## What you should do
Go through the records below and tally the lines that include "Timeout". Answer with the number only.

## Input data
Definition named_with (name key value : string)
  : string -> list (string * string) -> bool :=
  fun n attrs =>
    String.eqb n name &&
    match lookup_attr key attrs with
    | Some v => String.eqb v value
    | None => false
    end.

Definition attr_is (key value : string)
  : string -> list (string * string) -> bool :=
  fun _ attrs =>
    match lookup_attr key attrs with
    | Some v => String.eqb v value
    | None => false
    end.

(** [attrs={key: re.compile(value, re.I)}].  For [class], which bs4 keeps
    as a list of words, a pattern without whitespace is found in one of
    the words exactly when it is found in the text of the attribute. *)
Definition attr_search (key value : string)
  : string -> list (string * string) -> bool :=
  fun _ attrs =>
    match lookup_attr key attrs with
    | Some v => Re.isearch value v
    | None => false
    end.

(** [tag.string]: the only child when it is a string, or the [string] of
    the only child. *)
Fixpoint tag_string (n : Node) : option string :=
  match n with
  | Str _ s => Some s
  | Tag _ _ [child] => tag_string child
  | Tag _ _ _ => None
  end.

Definition interesting (name : string) : StrClass :=
  if String.eqb name "script" then ScriptText
  else if String.eqb name "style" then StyleText
  else if String.eqb name "template" then TemplateText
  else Plain.
(** * Weather ingestion pipeline: a shallow embedding and its properties

    The development follows the source modules of the pipeline:
    - [models.py]        : [WeatherRecord] and its derived display fields;
    - [api_client.py]    : [OpenWeatherClient.fetch_weather] (bounded retries
                           with a fixed backoff) and [get_field] (safe nested
                           lookup);
    - [storage.py]       : [Storage.write], the partitioned writer;
    - [main.py]          : the per-city ingestion loop and the script around it;
    - [config_loader.py] : [ConfigLoader], the configuration and the reference
                           list of cities;
    - [logger.py]        : [setup_logger].

    Python values are modelled directly: [int] is [Z], [float] is an IEEE-754
    binary64 value ([spec_float], precision 53), [str] is a byte [string],
    [None] is [option]'s [None], exceptions are values of type [exn] carried by
    the [result] type.  Effects are explicit: the HTTP client writes an event
    trace, the writer threads a file-system state. *)

From Stdlib Require Import ZArith List String Ascii Bool Lia.
From Stdlib Require Import Floats.SpecFloat.
From Stdlib Require Import DecimalString DecimalZ DecimalPos.
Import ListNotations.

Open Scope string_scope.
Open Scope Z_scope.

(* ================================================================== *)
(** * Python runtime: exceptions, results, numbers, strings           *)
(* ================================================================== *)

(** Exception classes that the modelled code raises or catches.  The
    [requests] classes [Timeout], [ConnectionError], [HTTPError] and
    [JSONDecodeError] derive from [RequestException]; [KeyboardInterrupt]
    derives from [BaseException] only. *)
Inductive exn_class : Type :=
| TypeError | AttributeError | ValueError | RuntimeError | OverflowError
| IndexError | OSError | ValidationError | KeyboardInterrupt
| RequestException | Timeout | ConnectionError | HTTPError | JSONDecodeError.
(** The global functions, on [g_Log]; [PerformanceLog] on [g_PerformanceLog]. *)
Definition Log now (text : list Z) w := m ← FormatA (str "[normal  ] " ++ c_string text); Write now Normal_level m w.
Definition Log_w now (text : list Z) w := m ← FormatW (str "[normal  ] " ++ c_string text); Write_w now Normal_level m w.
Definition LogDebug now (text : list Z) w := m ← FormatA (str "[debug   ] " ++ c_string text); Write now Debug_level m w.
Definition LogDebug_w now (text : list Z) w := m ← FormatW (str "[debug   ] " ++ c_string text); Write_w now Debug_level m w.
Definition LogInfo now (text : list Z) w := m ← FormatA (str "[info    ] " ++ c_string text); Write now Info_level m w.
Definition LogError now (text loc : list Z) w :=
  m ← FormatA (str "[error   ] " ++ c_string text ++ str " " ++ c_string loc); Write now Error_level m w.
Definition PerformanceLog now (text : list Z) w := m ← FormatA (str "[performance] " ++ c_string text); Write now Info_level m w.
Definition PerformanceLog_w now (text : list Z) w := m ← FormatW (str "[performance] " ++ c_string text); Write_w now Info_level m w.
(** [PacketLog], of a packet of at most 1024 bytes; of a longer one the first
    six bytes.  [format_char] is what [format] makes of a char under
    ["{0:02X}"], which differs between versions of the library. *)
Definition PacketLog_text (format_char : Z → list Z) (text data : list Z) : list Z :=
  if 1024 <? zlen data
  then text ++ mjoin (format_char <$> take 6 data) ++ str ". connot write packetlog. too long."
  else text ++ mjoin (format_char <$> data).
Definition PacketLog (format_char : Z → list Z) now (text data : list Z) w := LogDebug now (PacketLog_text format_char text data) w.
(** [set] takes any text and changes neither the parent nor the children. *)
Lemma node_set_ok n s dept :
  zlen s < npos → ∃ key value, node_set n s dept = Ok (mkNode dept key value (nd_parent n) (nd_list n)).
Proof.
  intros Hl. unfold node_set. cbn [nd_dept nd_key nd_value nd_parent nd_list].
  set (s' := normal_char <$> s). assert (zlen s' < npos) as Hl' by (unfold s', zlen; by rewrite length_fmap).
  pose proof npos_pos. set (ks := find_first_not_of delimiter_space s' 0).
  set (ke := find_last_not_of delimiter_space s' _).
  set (vs0 := find_first_not_of delimiter_key s' _).
  assert (0 ≤ vs0) as Hvs0 by (apply find_not_nonneg, find_of_nonneg, find_not_nonneg; done || lia).
  destruct ((npos =? ks) || (npos =? ke)) eqn:E1; [by eexists _, _|].
  apply orb_false_iff in E1 as [Hks%Z.eqb_neq _].
  destruct (substr_ok s' ks (u64 (ke - ks + 1))) as (key & -> & _).
  { enough (0 ≤ ks < zlen s') by lia. apply find_not_bound; [done|lia|by apply not_eq_sym]. }
  cbn [mbind outcome_bind].
  set (vs := find_first_not_of delimiter_space s' vs0). set (ve := find_last_not_of delimiter_space s' npos).
  destruct ((npos =? vs) || (npos =? ve)) eqn:E2; [by eexists _, _|].
  apply orb_false_iff in E2 as [Hvs%Z.eqb_neq _].
  destruct (substr_ok s' vs (u64 (ve - vs + 1))) as (value & -> & _).
  { enough (vs0 ≤ vs < zlen s') by lia. apply find_not_bound; [done|lia|by apply not_eq_sym]. }
  by eexists _, _.
Qed.

(** ** The tree of nodes

    Every node but the first is the child of an older node, one level below
    it, and points back to it. *)
Record wf_parser (p : json_parser) : Prop := mkWf {
  wf_first : is_Some (jp_nodes p !! node_first);
  wf_nodup : NoDup (jp_list p);
  wf_range : ∀ a, a ∈ jp_list p → 0 < a < jp_next p;
  wf_next : 0 < jp_next p;
  wf_dom : ∀ a, is_Some (jp_nodes p !! a) → a = node_first ∨ a ∈ jp_list p;
  wf_child : ∀ a n c, jp_nodes p !! a = Some n → c ∈ nd_list n →
    c ∈ jp_list p ∧ ∃ m, jp_nodes p !! c = Some m ∧ nd_parent m = Some a ∧ nd_dept m = nd_dept n + 1;
  wf_parent : ∀ c, c ∈ jp_list p → ∃ m a n, jp_nodes p !! c = Some m ∧ nd_parent m = Some a ∧
    jp_nodes p !! a = Some n ∧ c ∈ nd_list n ∧ a < c }.
Lemma reads_last_leaf k v : word k → word v → reads (Leaf k v Nil).
Proof.
  intros Hk Hv pre n tail p a d f s fe Hs Hp Hl Hw Hc Hn Ht Hfe.
  cbn [print sep] in Hs. rewrite !app_nil_r in Hs. destruct Hfe as [->|[_ ?]]; [|done].
  set (w := quoted k ++ [58] ++ quoted v) in *.
  inversion Hc as [|a' m Ha Hup Hm Ed Ea]. subst a' d.
  assert (zlen k + zlen v + 5 < npos) as Hlw.
  { rewrite Hs in Hl. unfold w in Hl. rewrite !zlen_app, !zlen_quoted in Hl. change (zlen [58]) with 1 in Hl.
    pose proof (zlen_nonneg pre). pose proof (zlen_nonneg (closes (S n))). pose proof (zlen_nonneg tail). lia. }
  pose proof (new_child_hang p a m w _ _ Hw Ha (set_leaf k v node_new (nd_dept m + 1) Hk Hv Hlw)) as Hnew.
  cbn [node_new nd_parent nd_list] in Hnew. set (p' := hang _ _ _ _) in Hnew.
  assert (built p a (Leaf k v Nil) p') as Hb by by apply built_leaf.
  pose proof (built_grows _ _ _ _ Hb) as Hg. exists p'. split; [done|]. cbn zeta. cbn [size Nat.add].
  rewrite (turn_close p p' (jp_next p) f (nd_dept m + 1) pre w s n tail (Some a)); try done.
  - f_equal. by apply (up_grow _ _ (S n) (nd_dept m + 1)).
  - by apply leaf_free; [| |set_solver].
  - by apply leaf_free; [| |set_solver].
  - by apply leaf_free; [| |set_solver].
  - by eapply chain_grow.
Qed.
Lemma reads_leaf k v rest : word k → word v → rest ≠ Nil → reads rest → reads (Leaf k v rest).
Proof.
  intros Hk Hv Hne IH pre n tail p a d f s fe Hs Hp Hl Hw Hc Hn Ht Hfe.
  cbn [print] in Hs. rewrite (sep_cons rest Hne) in Hs. destruct (print_quote rest Hne) as (t & Eq).
  set (w := quoted k ++ [58] ++ quoted v) in *.
  assert (s = pre ++ w ++ 44 :: 34 :: t ++ closes (S n) ++ tail) as Hs1 by (rewrite Hs, Eq, <-!app_assoc; done).
  assert (s = (pre ++ w ++ [44]) ++ print rest ++ closes (S n) ++ tail) as Hs2 by (rewrite Hs, <-!app_assoc; done).
  inversion Hc as [|a' m Ha Hup Hm Ed Ea]. subst a' d.
  assert (zlen k + zlen v + 5 < npos) as Hlw.
  { rewrite Hs in Hl. unfold w in Hl. rewrite !zlen_app, !zlen_quoted in Hl. change (zlen [58]) with 1 in Hl.
    pose proof (zlen_nonneg pre). pose proof (zlen_nonneg (closes (S n))). pose proof (zlen_nonneg tail).
    pose proof (zlen_nonneg [44]). pose proof (zlen_nonneg (print rest)). lia. }
  pose proof (new_child_hang p a m w _ _ Hw Ha (set_leaf k v node_new (nd_dept m + 1) Hk Hv Hlw)) as Hnew.
  cbn [node_new nd_parent nd_list] in Hnew. set (p1 := hang _ _ _ _) in Hnew.
  assert (built p a (Leaf k v Nil) p1) as Hb by by apply built_leaf.
  pose proof (built_grows _ _ _ _ Hb) as Hg.
  destruct (turn_comma p (size rest + f) (nd_dept m + 1) pre w s fe (Some a) Hp ltac:(lia) Hl
    ltac:(by apply leaf_free; [| |set_solver]) ltac:(by apply leaf_free; [| |set_solver])
    ltac:(by apply leaf_free; [| |set_solver]) (t ++ closes (S n) ++ tail) Hs1) as [Hturn Hsame].
  { destruct Hfe as [?|[? _]]; [by right|by left]. }
  assert (zlen (pre ++ w ++ [44]) = zlen pre + zlen w + 1) as Hq by (rewrite !zlen_app; change (zlen [44]) with 1; lia).
  destruct (IH (pre ++ w ++ [44]) n tail p1 a (nd_dept m + 1) f s fe Hs2) as (p2 & Hb2 & Hrun); try done.
  - apply (b_wf _ _ _ _ Hb).
  - by eapply chain_grow.
  - rewrite Hq. destruct Hfe as [->|[-> ?]]; [left; by rewrite <-Hsame|by right].
  - exists p2. split; [by apply (built_app p a (Leaf k v Nil) p1 rest p2)|]. cbn zeta. cbn [size Nat.add].
    rewrite Hturn, Hnew. cbn [mbind outcome_bind]. rewrite <-Hq, Hrun. cbn zeta. f_equal.
    by apply (up_grow _ _ (S n) (nd_dept m + 1)).
Qed.
(** The loop enters an object and reads its members. *)
Lemma opens k sub pre n tail p a m f s fe :
  word k → sub ≠ Nil → reads sub →
  s = pre ++ (quoted k ++ [58]) ++ [123] ++ print sub ++ closes (S n) ++ tail → json_data p = s → zlen s < npos →
  wf_parser p → jp_nodes p !! a = Some m → chain (jp_nodes p) (nd_dept m + 1) (Some a) →
  Z.of_nat n ≤ nd_dept m + 1 → tail_ok tail →
  ∃ p', built p a (Object k sub Nil) p' ∧ let q := next_text s tail in
    loop_at (S (size sub + f)) p (nd_dept m + 1) s (zlen pre) fe (Some a) =
    loop_at f p' (nd_dept m + 1 - Z.of_nat n) s q (find_first_of delimiter_family_end s q)
      (up (jp_nodes p) n (Some a)).
Proof.
  intros Hk Hne IH Hs Hp Hl Hw Ha Hc Hn Ht. destruct (print_quote sub Hne) as (t & Eq).
  set (w := quoted k ++ [58]) in *.
  assert (s = pre ++ w ++ 123 :: 34 :: t ++ closes (S n) ++ tail) as Hs1 by (by rewrite Hs, Eq).
  assert (s = (pre ++ w ++ [123]) ++ print sub ++ closes (S n) ++ tail) as Hs2 by (rewrite Hs, <-!app_assoc; done).
  assert (zlen k + 3 < npos) as Hlw.
  { rewrite Hs in Hl. unfold w in Hl. rewrite !zlen_app, !zlen_quoted in Hl. change (zlen [58]) with 1 in Hl.
    pose proof (zlen_nonneg pre). pose proof (zlen_nonneg (closes (S n))). pose proof (zlen_nonneg tail).
    pose proof (zlen_nonneg [123]). pose proof (zlen_nonneg (print sub)). lia. }
  assert (0 ≤ nd_dept m) as Hm by (inversion Hc; simplify_eq; lia).
  pose proof (new_child_hang p a m w _ _ Hw Ha (set_name k node_new (nd_dept m + 1) Hk Hlw)) as Hnew.
  cbn [node_new nd_parent nd_list nd_value] in Hnew. set (child := mkNode _ _ _ _ _) in Hnew.
  pose proof (hang_chain p a m child Hw Hc Ha eq_refl) as Hch. pose proof (hang_wf p a m child Hw Ha eq_refl eq_refl) as Hw1.
  pose proof (hang_grows p a m child Hw Ha) as Hg. pose proof (wf_fresh p Hw) as Hfr.
  assert (a ≠ jp_next p) by congruence.
  assert (jp_nodes (hang p a m child) !! jp_next p = Some (mkNode (nd_dept m + 1) (lower k) [] (Some a) [])) as Hnode.
  { cbn [hang jp_nodes]. by rewrite lookup_insert_ne, lookup_insert_eq by done. }
  set (p1 := hang p a m child) in *.
  assert (zlen (pre ++ w ++ [123]) = zlen pre + zlen w + 1) as Hq by (rewrite !zlen_app; change (zlen [123]) with 1; lia).
  destruct (IH (pre ++ w ++ [123]) n tail p1 (jp_next p) (nd_dept child + 1) f s
    (find_first_of delimiter_family_end s (zlen (pre ++ w ++ [123]))) Hs2 Hp Hl Hw1 Hch) as (p2 & Hb2 & Hrun);
    [cbn [child nd_dept]; lia|done|by left|].
  exists p2. split; [by apply (built_object p a m k sub p2)|]. cbn zeta.
  rewrite (turn_open p (size sub + f) (nd_dept m + 1) pre w s fe (Some a) Hp ltac:(lia) Hl
    ltac:(by apply name_free; [|set_solver]) ltac:(by apply name_free; [|set_solver]) _ Hs1).
  rewrite Hnew. cbn [mbind outcome_bind]. cbn zeta. rewrite <-Hq. cbn zeta in Hrun. cbn [child nd_dept] in Hrun.
  rewrite Hrun. f_equal; [lia|]. cbn [up mbind option_bind]. rewrite Hnode. cbn [option_bind nd_parent].
  by apply (up_grow _ _ n (nd_dept m + 1)).
Qed.
Lemma reads_object k sub rest : word k → sub ≠ Nil → reads sub → (rest ≠ Nil → reads rest) → reads (Object k sub rest).
Proof.
  intros Hk Hne IHs IHr pre n tail p a d f s fe Hs Hp Hl Hw Hc Hn Ht _.
  inversion Hc as [|a' m Ha Hup Hm Ed Ea]. subst a' d. cbn [size Nat.add]. cbn [print] in Hs.
  destruct (decide (rest = Nil)) as [->|Hrest].
  - cbn [sep print] in Hs. destruct (opens k sub pre (S n) tail p a m f s fe) as (p' & Hb & Hrun); try done.
    { rewrite Hs, <-!app_assoc. done. }
    exists p'. split; [done|]. cbn [size Nat.add]. rewrite Nat.add_0_r. exact Hrun.
  - rewrite (sep_cons rest Hrest) in Hs. destruct (print_quote rest Hrest) as (t & Eq).
    set (more := 44 :: print rest ++ closes (S n) ++ tail).
    destruct (opens k sub pre 0%nat more p a m (size rest + f) s fe) as (p1 & Hb & Hrun); try done.
    { rewrite Hs. unfold more. rewrite <-!app_assoc. done. }
    { lia. }
    { right. unfold more. rewrite Eq. by eexists. }
    set (pre2 := pre ++ (quoted k ++ [58]) ++ [123] ++ print sub ++ [125] ++ [44]).
    assert (s = pre2 ++ print rest ++ closes (S n) ++ tail) as Hs2.
    { rewrite Hs. unfold pre2. rewrite <-!app_assoc. done. }
    assert (next_text s more = zlen pre2) as Hq.
    { unfold more, next_text. rewrite Hs2, zlen_app, zlen_cons. lia. }
    cbn zeta in Hrun. rewrite Hq, Z.sub_0_r in Hrun. cbn [up] in Hrun. pose proof (built_grows _ _ _ _ Hb) as Hg.
    destruct (IHr Hrest pre2 n tail p1 a (nd_dept m + 1) f s (find_first_of delimiter_family_end s (zlen pre2)) Hs2)
      as (p2 & Hb2 & Hrun2); try done.
    { by rewrite (b_data _ _ _ _ Hb). }
    { apply (b_wf _ _ _ _ Hb). }
    { by eapply chain_grow. }
    { by left. }
    exists p2. split; [by apply (built_app p a (Object k sub Nil) p1 rest p2)|]. cbn zeta.
    rewrite <-Nat.add_assoc, Hrun, Hrun2. cbn zeta. f_equal. by apply (up_grow _ _ (S n) (nd_dept m + 1)).
Qed.
Lemma reads_all ms : good ms → ms ≠ Nil → reads ms.
Proof.
  induction ms as [|k v rest IH|k sub IHs rest IHr]; intros Hg Hne; [done|..]; cbn [good] in Hg.
  - destruct Hg as (Hk & Hv & Hg). destruct (decide (rest = Nil)) as [->|Hr]; [by apply reads_last_leaf|].
    apply reads_leaf; auto.
  - destruct Hg as (Hk & Hs & Hgs & Hg). apply reads_object; auto.
Qed.

Lemma size_print ms : (size ms ≤ length (print ms))%nat.
Proof.
  induction ms as [|k v rest IH|k sub IHs rest IHr]; cbn [size print]; [done|..]; rewrite !length_app; unfold quoted;
    cbn [length]; lia.
Qed.
Lemma has_object_ne ms : has_object ms = true → ms ≠ Nil.
Proof. by intros H ->. Qed.
Lemma read_back ms : good ms → has_object ms = true → zlen (print_doc ms) < npos →
  ∃ p, built (json_parser_new (print_doc ms)) node_first ms p ∧
    json_parse (json_parser_new (print_doc ms)) = Ok (p, Z.of_nat (size ms)).
Proof.
  intros Hg Ho Hl. pose proof (has_object_ne ms Ho) as Hne. destruct (print_quote ms Hne) as (t & Eq).
  set (s := print_doc ms) in *. assert (s = [123] ++ print ms ++ closes 1 ++ []) as Hs by done.
  assert (s = [] ++ 123 :: print ms ++ [125]) as Hs0 by done.
  assert (s = [123] ++ 34 :: t ++ [125]) as Hs1 by (unfold s, print_doc; by rewrite Eq).
  assert (length s = length (print ms) + 2)%nat as Hlen by (rewrite Hs, !length_app; cbn; lia).
  pose proof (size_print ms) as Hsz.
  set (k := (length s - size ms)%nat).
  destruct (reads_all ms Hg Hne [123] 0%nat [] (json_parser_new s) node_first 1 (S k) s npos Hs) as (p & Hb & Hrun);
    try done; try (by right).
  { apply wf_new. }
  { apply chain_first. }
  { by left. }
  exists p. split; [done|]. unfold json_parse. cbn [json_data json_parser_new].
  destruct (count_nodes_ok s Hl (S (S (length s))) 0 0) as [c ->]; [lia|lia|unfold zlen; lia|].
  cbn [mbind outcome_bind].
  assert (find_first_not_of delimiter_family_start s 0 = zlen [123]) as ->.
  { change 0 with (zlen (@nil Z)). rewrite Hs0, not_of_skip, <-Hs0 by done. change (zlen [] + 1) with (zlen [123]).
    rewrite Hs1. by apply not_of_here. }
  replace (S (length s)) with (size ms + S k)%nat by (unfold k; lia).
  unfold loop_at in Hrun. cbn zeta in Hrun. cbn [next_text] in Hrun. fold (json_parser_new s). rewrite Hrun.
  cbn [parse_loop]. rewrite Z.eqb_refl. cbn [negb]. rewrite andb_false_r. cbn [mbind outcome_bind].
  rewrite (b_size _ _ _ _ Hb). by rewrite Z.add_0_l.
Qed.

(** C23: reading back what was printed: from a document in the usual form, with
    an object among its outermost members, the reader builds exactly the tree
    of the document below its first node - every member in its order and at
    its depth, names and texts without their quotes and in lower case - and
    counts its members. *)
Theorem json_roundtrip ms : good ms → has_object ms = true → zlen (print_doc ms) < npos →
  ∃ p l, json_parse (json_parser_new (print_doc ms)) = Ok (p, Z.of_nat (size ms)) ∧
    jp_nodes p !! node_first = Some (with_children node_new l) ∧ children 1 (jp_nodes p) node_first 1 ms l.
Proof.
  intros Hg Ho Hl. destruct (read_back ms Hg Ho Hl) as (p & Hb & Hp).
  destruct (b_node _ _ _ _ Hb) as (n & l & Hn & Hn' & Hc). exists p, l.
  cbn [json_parser_new jp_nodes] in Hn. rewrite lookup_singleton_eq in Hn. injection Hn as <-. done.
Qed.
Definition _test_doc : members :=
  Object (str "value0") (Object (str "value2") (Leaf (str "Result") (str "000") Nil) Nil)
    (Leaf (str "value1") (str "001") Nil).
Lemma json_roundtrip_witness :
  ∃ p l, json_parse (json_parser_new (print_doc _test_doc)) = Ok (p, 4) ∧
    jp_nodes p !! node_first = Some (with_children node_new l) ∧
    children 1 (jp_nodes p) node_first 1 _test_doc l.
Proof.
  apply (json_roundtrip _test_doc); [|reflexivity|vm_compute; reflexivity].
  split_and!; try done; repeat constructor; try discriminate.
Defined.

## Answer box
2